Top of DATA FOR THIS EXERCISE

(* ===== verification/AccountAdmin.v ===== *)
(** * Changes to accounts

    The operations of [src/src/services/UserService.cpp] and
    [src/src/services/AdminService.cpp] that change a row of [users]: the password and profile
    of a user, and what an administrator does to the account of another. *)

From S2P Require Import Prelude Errors Storage Db Json Schema Redis Auth.

Local Open Scope string_scope.

(** [findOne] by identifier, then a continuation; a missing row is [UnexpectedRows]. *)
Definition with_user {A} (user_id : Z) (missing : ErrorInfo) (k : Users → M AuthState (Result A))
  : M AuthState (Result A) :=
  user ← query (λ s, au_users s !! user_id);
  match (user : option Users) with None => mret (Err missing) | Some user => k user end.

(** [mapper.update]: the columns that were set are written. *)
Definition mapper_update (user_id : Z) (f : Users → Users) : M AuthState Z :=
  exec (update_user user_id f).

Section user.
Context (HashPassword : string → Result string) (VerifyPassword : string → string → bool)
  (toDbStringLocal : Z → string).

Record UserProfileResponse := mkUserProfileResponse {
  up_id : Z;
  up_username : string;
  up_email : string;
  up_nickname : string;
  up_avatar : string;
  up_storage_quota : Z;
  up_storage_used : Z;
  up_file_count : Z;
  up_folder_count : Z;
  up_created_at : string;
  up_updated_at : string
}.

Definition ChangePassword (user_id : Z) (old_password new_password : string)
  : M AuthState (Result unit) :=
  catch_db
    (with_user user_id (err UserNotFound) (λ user,
       if negb (VerifyPassword old_password (us_password_hash user)) then
         mret (Err (mkErrorInfo InvalidCredentials "Old password is incorrect"))
       else if old_password =? new_password then
         mret (Err (mkErrorInfo ValidationFailed "New password cannot be the same as old password"))
       else
       match HashPassword new_password with
       | Err _ => mret (Err (mkErrorInfo InternalError
                    "Password encryption failed, please try again later"))
       | Ok password_hash =>
           _ ← mapper_update user_id (λ u, u <| us_password_hash := password_hash |>);
           mret (Ok tt)
       end))
    (mret (Err (mkErrorInfo InternalError "Failed to change password, please try again later"))).

(** The columns a profile sets. *)
Definition set_profile (nickname avatar : option string) (u : Users) : Users :=
  let u := match nickname with Some n => u <| us_nickname := Some n |> | None => u end in
  match avatar with Some a => u <| us_avatar := Some a |> | None => u end.

(** An update that sets no column is not a statement. *)
Definition update_profile_row (user_id : Z) (nickname avatar : option string) (s : AuthState)
  : option (Z * AuthState) :=
  match nickname, avatar with
  | None, None => None
  | _, _ => update_user user_id (set_profile nickname avatar) s
  end.

Definition ProfileUpdateFailed : ErrorInfo :=
  mkErrorInfo InternalError "Failed to update user profile, please try again later".

Definition UpdateProfile (user_id : Z) (nickname avatar : option string)
  : M AuthState (Result UserProfileResponse) :=
  catch_db
    (with_user user_id (err UserNotFound) (λ user,
       let user := set_profile nickname avatar user in
       _ ← exec (update_profile_row user_id nickname avatar);
       mret (Ok (mkUserProfileResponse user_id (us_username user) (us_email user)
         (default "" (us_nickname user)) (default "" (us_avatar user))
         (us_storage_quota user) (us_storage_used user) 0 0
         (toDbStringLocal (us_created_at user)) (toDbStringLocal (us_updated_at user))))))
    (mret (Err ProfileUpdateFailed)).
End user.

(** ** Administrators *)

Section admin.
(** The fields that correlate a log entry with its request; the text of a date. *)
Context (correlation : list (string * json)) (toDbStringLocal : Z → string).

Definition LogOperation (operator_id : Z) (action target_type : string) (target_id : Z)
    (target_name : string) (details : list (string * json)) : M AuthState unit :=
  catch_db
    (exec (λ s, insert_log (mkOperationLogRow (Some operator_id) action (Some target_type)
       (Some target_id) (Some target_name) (Some (JObject (details ++ correlation)%list)) "system"
       None (au_now s)) s))
    (mret tt).

(** [static_cast<int8_t>]. *)
Definition i8 (z : Z) : Z := ((z + 2 ^ 7) mod 2 ^ 8 - 2 ^ 7)%Z.

Definition ChangeUserStatus (target_id status operator_id : Z) : M AuthState (Result unit) :=
  if (target_id =? operator_id)%Z then mret (Err (err AdminCannotModifySelf))
  else
  catch_db
    (with_user target_id (err AdminUserNotFound) (λ user,
       _ ← mapper_update target_id (λ u, u <| us_status := i8 status |> <| us_login_attempts := 0%Z |>
                                           <| us_locked_until := None |>);
       _ ← LogOperation operator_id "admin.user.status_change" "user" target_id (us_username user)
             [("target_id", JInt target_id); ("status", JInt status)];
       mret (Ok tt)))
    (mret (Err (mkErrorInfo InternalError "Failed to change user status"))).

Definition count_admins (s : AuthState) : Z := count_rows (λ _ u, (us_role u =? 1)%Z) (au_users s).

(** The check that the last administrator is not demoted. *)
Definition may_demote (role : Z) (user : Users) : M AuthState (Result unit) :=
  if (role =? 0)%Z && (us_role user =? 1)%Z then
    catch_db
      (admin_count ← query count_admins;
       mret (if (admin_count <=? 1)%Z then Err (err AdminCannotDemoteLast) else Ok tt))
      (mret (Err (mkErrorInfo InternalError "Failed to verify admin count")))
  else mret (Ok tt).

Definition ChangeUserRole (target_id role operator_id : Z) : M AuthState (Result unit) :=
  if (target_id =? operator_id)%Z then mret (Err (err AdminCannotModifySelf))
  else
  catch_db
    (with_user target_id (err AdminUserNotFound) (λ user,
       let* _ := may_demote role user in
       _ ← mapper_update target_id (λ u, u <| us_role := i8 role |>);
       _ ← LogOperation operator_id "admin.user.role_change" "user" target_id (us_username user)
             [("target_id", JInt target_id); ("role", JInt role)];
       mret (Ok tt)))
    (mret (Err (mkErrorInfo InternalError "Failed to change user role"))).

Record UserDetailResponse := mkUserDetailResponse {
  ud_id : Z;
  ud_username : string;
  ud_email : string;
  ud_nickname : string;
  ud_avatar : string;
  ud_role : Z;
  ud_status : Z;
  ud_storage_quota : Z;
  ud_storage_used : Z;
  ud_storage_reserved : Z;
  ud_created_at : string;
  ud_last_login_at : string
}.

Definition user_detail (id storage_quota : Z) (user : Users) : UserDetailResponse :=
  mkUserDetailResponse id (us_username user) (us_email user) (default "" (us_nickname user))
    (default "" (us_avatar user)) (us_role user) (us_status user) storage_quota
    (us_storage_used user) (us_storage_reserved user) (toDbStringLocal (us_created_at user))
    (from_option toDbStringLocal "" (us_last_login_at user)).

Definition bytes_per_g : Z := (1024 * 1024 * 1024)%Z.

Definition SpaceTooLarge : ErrorInfo := mkErrorInfo ValidationFailed "Available space is too large".

(** The quota that leaves the space asked for, in 64-bit unsigned arithmetic with the checks of
    the source. *)
Definition new_quota (user : Users) (available_space_g : Z) : Result Z :=
  let storage_used := u64 (us_storage_used user) in
  let storage_reserved := u64 (us_storage_reserved user) in
  if (u64_max / bytes_per_g <? available_space_g)%Z then Err SpaceTooLarge
  else
    let available_space_bytes := u64 (available_space_g * bytes_per_g) in
    if (u64_max - storage_reserved <? storage_used)%Z ||
       (u64_max - available_space_bytes <? u64 (storage_used + storage_reserved))%Z
    then Err SpaceTooLarge
    else Ok (u64 (u64 (storage_used + storage_reserved) + available_space_bytes)).

Definition ChangeUserAvailableSpace (target_id available_space_g operator_id : Z)
  : M AuthState (Result UserDetailResponse) :=
  if (target_id =? operator_id)%Z then mret (Err (err AdminCannotModifySelf))
  else
  catch_db
    (with_user target_id (err AdminUserNotFound) (λ user,
       match new_quota user available_space_g with
       | Err e => mret (Err e)
       | Ok new_storage_quota =>
           _ ← mapper_update target_id (λ u, u <| us_storage_quota := i64 new_storage_quota |>);
           _ ← LogOperation operator_id "admin.user.available_space_set" "user" target_id
                 (us_username user)
                 [("target_id", JInt target_id); ("available_space_g", JInt available_space_g);
                  ("old_storage_quota", JInt (u64 (us_storage_quota user)));
                  ("new_storage_quota", JInt new_storage_quota);
                  ("storage_used", JInt (u64 (us_storage_used user)));
                  ("storage_reserved", JInt (u64 (us_storage_reserved user)))];
           mret (Ok (user_detail target_id new_storage_quota user))
       end))
    (mret (Err (mkErrorInfo InternalError "Failed to change user available space"))).

Definition SoftDeleteUser (target_id operator_id : Z) : M AuthState (Result unit) :=
  if (target_id =? operator_id)%Z then mret (Err (err AdminCannotModifySelf))
  else
  catch_db
    (with_user target_id (err AdminUserNotFound) (λ user,
       _ ← mapper_update target_id (λ u, u <| us_status := 0%Z |>);
       _ ← LogOperation operator_id "admin.user.soft_delete" "user" target_id (us_username user)
             [("target_id", JInt target_id); ("username", JString (us_username user))];
       mret (Ok tt)))
    (mret (Err (mkErrorInfo InternalError "Failed to soft delete user"))).
End admin.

Bottom of DATA FOR THIS EXERCISE

# [GOAL OF THE EXERCISE]
Copy each line from the data that features the string "Record".

# [WRITTEN REPLY]
Record UserProfileResponse := mkUserProfileResponse {
Record UserDetailResponse := mkUserDetailResponse {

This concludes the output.